• **What is needed**:
Every line holding the string "inspect" should be copied out of the listing.

* * *

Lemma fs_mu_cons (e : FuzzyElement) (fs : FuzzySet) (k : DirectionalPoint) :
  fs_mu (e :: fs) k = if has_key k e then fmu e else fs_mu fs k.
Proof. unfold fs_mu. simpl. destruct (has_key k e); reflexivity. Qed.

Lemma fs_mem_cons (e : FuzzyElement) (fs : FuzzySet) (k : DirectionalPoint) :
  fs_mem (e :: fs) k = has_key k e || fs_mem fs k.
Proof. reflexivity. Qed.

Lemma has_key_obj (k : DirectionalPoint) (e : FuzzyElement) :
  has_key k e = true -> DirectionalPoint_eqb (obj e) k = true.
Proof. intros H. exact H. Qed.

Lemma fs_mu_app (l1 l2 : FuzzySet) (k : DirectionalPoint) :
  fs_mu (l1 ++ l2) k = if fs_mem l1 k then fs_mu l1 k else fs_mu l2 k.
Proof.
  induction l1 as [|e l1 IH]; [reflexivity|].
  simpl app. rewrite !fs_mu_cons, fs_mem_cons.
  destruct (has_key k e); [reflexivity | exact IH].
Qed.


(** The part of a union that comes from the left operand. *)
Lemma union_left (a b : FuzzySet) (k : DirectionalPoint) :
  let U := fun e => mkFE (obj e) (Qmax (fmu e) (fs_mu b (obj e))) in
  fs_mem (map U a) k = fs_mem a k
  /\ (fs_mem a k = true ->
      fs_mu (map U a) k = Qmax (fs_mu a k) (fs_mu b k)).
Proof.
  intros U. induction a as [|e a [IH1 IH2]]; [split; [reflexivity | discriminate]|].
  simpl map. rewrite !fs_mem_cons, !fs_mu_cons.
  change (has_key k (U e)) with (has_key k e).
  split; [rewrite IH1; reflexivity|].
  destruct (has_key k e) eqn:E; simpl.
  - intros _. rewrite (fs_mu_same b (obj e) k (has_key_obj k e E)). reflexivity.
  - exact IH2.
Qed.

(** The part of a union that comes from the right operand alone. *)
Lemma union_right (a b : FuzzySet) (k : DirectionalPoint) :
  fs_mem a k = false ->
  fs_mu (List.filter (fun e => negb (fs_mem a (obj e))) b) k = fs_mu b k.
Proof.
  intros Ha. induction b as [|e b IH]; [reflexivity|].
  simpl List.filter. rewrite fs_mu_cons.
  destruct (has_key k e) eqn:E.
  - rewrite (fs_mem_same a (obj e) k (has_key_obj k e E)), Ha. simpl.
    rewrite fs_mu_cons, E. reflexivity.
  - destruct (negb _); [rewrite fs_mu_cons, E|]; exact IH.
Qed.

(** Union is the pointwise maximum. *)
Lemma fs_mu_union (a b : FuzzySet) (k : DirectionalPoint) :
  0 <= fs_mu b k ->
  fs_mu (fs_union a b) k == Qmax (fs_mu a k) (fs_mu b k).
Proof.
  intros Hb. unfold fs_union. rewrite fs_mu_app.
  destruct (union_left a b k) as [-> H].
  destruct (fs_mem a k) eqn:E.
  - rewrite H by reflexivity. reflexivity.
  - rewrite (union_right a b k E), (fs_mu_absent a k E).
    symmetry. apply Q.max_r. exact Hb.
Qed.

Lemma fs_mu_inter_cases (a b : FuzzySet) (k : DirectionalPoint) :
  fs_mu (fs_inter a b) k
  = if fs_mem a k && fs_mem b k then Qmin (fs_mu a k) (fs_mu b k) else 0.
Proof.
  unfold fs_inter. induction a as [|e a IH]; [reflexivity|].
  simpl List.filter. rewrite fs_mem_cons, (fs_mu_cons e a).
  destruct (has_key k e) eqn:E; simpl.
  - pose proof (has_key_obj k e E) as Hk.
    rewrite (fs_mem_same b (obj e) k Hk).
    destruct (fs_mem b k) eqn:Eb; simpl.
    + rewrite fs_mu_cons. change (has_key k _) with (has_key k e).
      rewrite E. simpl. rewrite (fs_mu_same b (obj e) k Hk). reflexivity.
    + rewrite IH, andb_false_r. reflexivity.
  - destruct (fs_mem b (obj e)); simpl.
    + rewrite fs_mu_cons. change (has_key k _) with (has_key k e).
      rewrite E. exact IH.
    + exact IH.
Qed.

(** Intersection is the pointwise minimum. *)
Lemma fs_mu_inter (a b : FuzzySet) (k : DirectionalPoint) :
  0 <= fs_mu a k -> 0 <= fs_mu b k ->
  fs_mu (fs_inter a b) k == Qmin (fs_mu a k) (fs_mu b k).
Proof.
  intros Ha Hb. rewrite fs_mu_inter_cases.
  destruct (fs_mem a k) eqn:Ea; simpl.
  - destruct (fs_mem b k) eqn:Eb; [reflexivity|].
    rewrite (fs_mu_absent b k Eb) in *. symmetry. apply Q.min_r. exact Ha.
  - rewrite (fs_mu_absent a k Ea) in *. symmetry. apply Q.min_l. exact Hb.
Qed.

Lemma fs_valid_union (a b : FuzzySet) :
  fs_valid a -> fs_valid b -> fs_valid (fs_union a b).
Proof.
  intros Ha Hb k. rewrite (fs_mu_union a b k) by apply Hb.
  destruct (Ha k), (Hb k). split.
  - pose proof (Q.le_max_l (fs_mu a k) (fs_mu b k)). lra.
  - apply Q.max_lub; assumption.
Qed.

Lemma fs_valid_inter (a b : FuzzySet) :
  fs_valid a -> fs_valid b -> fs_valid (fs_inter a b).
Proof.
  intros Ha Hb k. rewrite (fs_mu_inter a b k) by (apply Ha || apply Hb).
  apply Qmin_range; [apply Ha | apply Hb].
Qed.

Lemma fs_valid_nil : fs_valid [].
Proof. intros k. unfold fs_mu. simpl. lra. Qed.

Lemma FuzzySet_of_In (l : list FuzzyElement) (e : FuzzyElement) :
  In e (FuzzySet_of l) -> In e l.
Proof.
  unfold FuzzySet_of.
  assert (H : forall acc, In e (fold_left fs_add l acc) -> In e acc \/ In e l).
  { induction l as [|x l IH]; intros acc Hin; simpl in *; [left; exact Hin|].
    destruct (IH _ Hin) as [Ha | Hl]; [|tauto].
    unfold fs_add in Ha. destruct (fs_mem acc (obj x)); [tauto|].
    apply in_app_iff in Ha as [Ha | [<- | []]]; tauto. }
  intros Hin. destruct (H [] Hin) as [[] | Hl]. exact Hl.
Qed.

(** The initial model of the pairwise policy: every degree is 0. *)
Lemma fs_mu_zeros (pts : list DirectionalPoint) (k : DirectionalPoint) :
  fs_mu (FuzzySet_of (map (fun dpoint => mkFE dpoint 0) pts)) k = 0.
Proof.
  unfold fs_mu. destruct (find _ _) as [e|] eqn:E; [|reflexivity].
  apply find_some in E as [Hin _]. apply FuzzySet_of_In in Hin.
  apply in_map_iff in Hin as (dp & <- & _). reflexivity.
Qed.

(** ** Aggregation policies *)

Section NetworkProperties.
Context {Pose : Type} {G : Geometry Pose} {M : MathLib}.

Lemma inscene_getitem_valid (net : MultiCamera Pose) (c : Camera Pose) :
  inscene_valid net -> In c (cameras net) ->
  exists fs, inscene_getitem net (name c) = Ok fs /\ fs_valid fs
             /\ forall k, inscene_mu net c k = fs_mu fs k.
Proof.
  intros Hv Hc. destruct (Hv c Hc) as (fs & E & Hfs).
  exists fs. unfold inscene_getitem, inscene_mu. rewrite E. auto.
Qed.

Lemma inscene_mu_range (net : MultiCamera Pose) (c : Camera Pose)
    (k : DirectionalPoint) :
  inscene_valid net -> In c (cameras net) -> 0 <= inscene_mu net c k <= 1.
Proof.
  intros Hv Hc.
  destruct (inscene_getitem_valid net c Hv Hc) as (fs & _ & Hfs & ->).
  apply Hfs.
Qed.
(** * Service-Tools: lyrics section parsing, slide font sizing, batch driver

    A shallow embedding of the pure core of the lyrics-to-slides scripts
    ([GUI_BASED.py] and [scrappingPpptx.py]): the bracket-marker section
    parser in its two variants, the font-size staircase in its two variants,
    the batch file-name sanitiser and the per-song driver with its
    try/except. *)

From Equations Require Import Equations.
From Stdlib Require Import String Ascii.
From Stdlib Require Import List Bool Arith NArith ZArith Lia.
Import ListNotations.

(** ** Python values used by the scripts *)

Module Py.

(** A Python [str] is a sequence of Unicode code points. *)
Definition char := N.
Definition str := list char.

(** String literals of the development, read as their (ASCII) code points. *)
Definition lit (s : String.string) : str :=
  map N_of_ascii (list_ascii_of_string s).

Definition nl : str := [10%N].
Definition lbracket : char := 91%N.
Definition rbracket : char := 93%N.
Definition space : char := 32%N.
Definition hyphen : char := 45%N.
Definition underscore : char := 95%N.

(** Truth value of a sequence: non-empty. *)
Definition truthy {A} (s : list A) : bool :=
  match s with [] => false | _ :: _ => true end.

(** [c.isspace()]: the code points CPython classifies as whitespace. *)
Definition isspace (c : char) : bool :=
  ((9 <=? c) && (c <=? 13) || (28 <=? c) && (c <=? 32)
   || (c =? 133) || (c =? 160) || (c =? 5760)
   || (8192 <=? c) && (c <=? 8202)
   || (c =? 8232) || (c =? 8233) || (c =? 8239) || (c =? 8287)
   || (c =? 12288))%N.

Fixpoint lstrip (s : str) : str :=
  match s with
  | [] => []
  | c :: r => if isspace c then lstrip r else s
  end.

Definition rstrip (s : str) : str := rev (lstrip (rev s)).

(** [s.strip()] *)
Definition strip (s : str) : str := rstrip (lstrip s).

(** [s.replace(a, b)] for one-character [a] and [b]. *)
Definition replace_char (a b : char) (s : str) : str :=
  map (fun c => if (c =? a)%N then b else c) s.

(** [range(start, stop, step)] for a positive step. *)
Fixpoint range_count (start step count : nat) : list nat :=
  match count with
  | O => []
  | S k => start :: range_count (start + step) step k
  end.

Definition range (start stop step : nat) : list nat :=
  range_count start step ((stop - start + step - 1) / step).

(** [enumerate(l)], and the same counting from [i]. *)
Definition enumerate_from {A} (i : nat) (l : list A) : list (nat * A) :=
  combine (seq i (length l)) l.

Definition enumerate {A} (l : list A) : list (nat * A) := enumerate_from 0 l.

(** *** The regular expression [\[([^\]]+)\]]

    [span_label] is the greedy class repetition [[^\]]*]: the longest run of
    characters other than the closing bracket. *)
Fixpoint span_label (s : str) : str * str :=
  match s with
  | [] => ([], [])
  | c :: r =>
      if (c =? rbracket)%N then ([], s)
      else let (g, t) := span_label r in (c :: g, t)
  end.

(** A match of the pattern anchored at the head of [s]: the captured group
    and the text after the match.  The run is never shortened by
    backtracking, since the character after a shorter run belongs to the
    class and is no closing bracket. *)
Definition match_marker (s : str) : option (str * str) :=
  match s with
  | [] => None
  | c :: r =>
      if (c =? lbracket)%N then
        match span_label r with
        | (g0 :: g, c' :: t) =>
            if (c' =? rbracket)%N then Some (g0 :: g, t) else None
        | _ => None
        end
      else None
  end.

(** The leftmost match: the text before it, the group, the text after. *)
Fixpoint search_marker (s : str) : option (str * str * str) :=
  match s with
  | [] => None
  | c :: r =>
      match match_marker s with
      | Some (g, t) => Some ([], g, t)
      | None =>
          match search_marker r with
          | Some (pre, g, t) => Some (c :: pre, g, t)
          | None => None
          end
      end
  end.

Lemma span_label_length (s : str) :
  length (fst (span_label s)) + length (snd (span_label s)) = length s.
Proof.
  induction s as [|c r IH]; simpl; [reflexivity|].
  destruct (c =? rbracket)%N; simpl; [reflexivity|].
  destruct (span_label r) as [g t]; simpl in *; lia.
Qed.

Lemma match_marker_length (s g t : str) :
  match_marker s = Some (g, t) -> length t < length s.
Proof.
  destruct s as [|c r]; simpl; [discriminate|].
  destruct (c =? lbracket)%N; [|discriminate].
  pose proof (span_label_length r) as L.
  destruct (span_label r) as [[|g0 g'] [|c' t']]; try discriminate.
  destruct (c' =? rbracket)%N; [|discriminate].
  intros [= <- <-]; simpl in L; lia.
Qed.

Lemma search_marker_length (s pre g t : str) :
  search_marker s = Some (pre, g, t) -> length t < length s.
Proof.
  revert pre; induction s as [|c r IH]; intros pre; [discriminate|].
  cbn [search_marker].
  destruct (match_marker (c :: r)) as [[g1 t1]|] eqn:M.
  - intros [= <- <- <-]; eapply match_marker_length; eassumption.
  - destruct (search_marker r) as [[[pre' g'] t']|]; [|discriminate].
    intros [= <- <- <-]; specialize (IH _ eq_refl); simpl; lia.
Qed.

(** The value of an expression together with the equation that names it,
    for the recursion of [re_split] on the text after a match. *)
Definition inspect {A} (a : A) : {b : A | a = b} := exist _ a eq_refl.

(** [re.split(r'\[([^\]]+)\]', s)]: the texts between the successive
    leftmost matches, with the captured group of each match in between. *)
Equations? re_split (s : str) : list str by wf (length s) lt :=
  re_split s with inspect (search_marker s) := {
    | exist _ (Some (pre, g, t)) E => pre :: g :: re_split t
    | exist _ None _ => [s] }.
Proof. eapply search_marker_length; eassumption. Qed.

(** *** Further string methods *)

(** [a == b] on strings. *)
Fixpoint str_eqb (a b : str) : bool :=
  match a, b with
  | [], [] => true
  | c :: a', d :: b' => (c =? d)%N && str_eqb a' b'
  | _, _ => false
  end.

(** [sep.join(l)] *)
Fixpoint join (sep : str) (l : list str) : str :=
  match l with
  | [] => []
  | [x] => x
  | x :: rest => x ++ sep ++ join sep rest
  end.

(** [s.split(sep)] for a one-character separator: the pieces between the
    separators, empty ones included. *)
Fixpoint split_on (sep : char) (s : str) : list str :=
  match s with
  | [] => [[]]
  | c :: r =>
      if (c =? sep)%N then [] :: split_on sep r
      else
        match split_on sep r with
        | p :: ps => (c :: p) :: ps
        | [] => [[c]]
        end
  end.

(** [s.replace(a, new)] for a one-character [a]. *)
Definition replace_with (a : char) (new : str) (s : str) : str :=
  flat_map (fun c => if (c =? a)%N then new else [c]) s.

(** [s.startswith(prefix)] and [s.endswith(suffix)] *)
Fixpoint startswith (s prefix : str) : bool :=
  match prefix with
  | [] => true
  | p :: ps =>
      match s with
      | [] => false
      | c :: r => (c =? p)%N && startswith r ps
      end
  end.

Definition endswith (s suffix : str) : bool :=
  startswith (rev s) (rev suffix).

* * *

• **Result for this task**:
Definition inspect {A} (a : A) : {b : A | a = b} := exist _ a eq_refl.
  re_split s with inspect (search_marker s) := {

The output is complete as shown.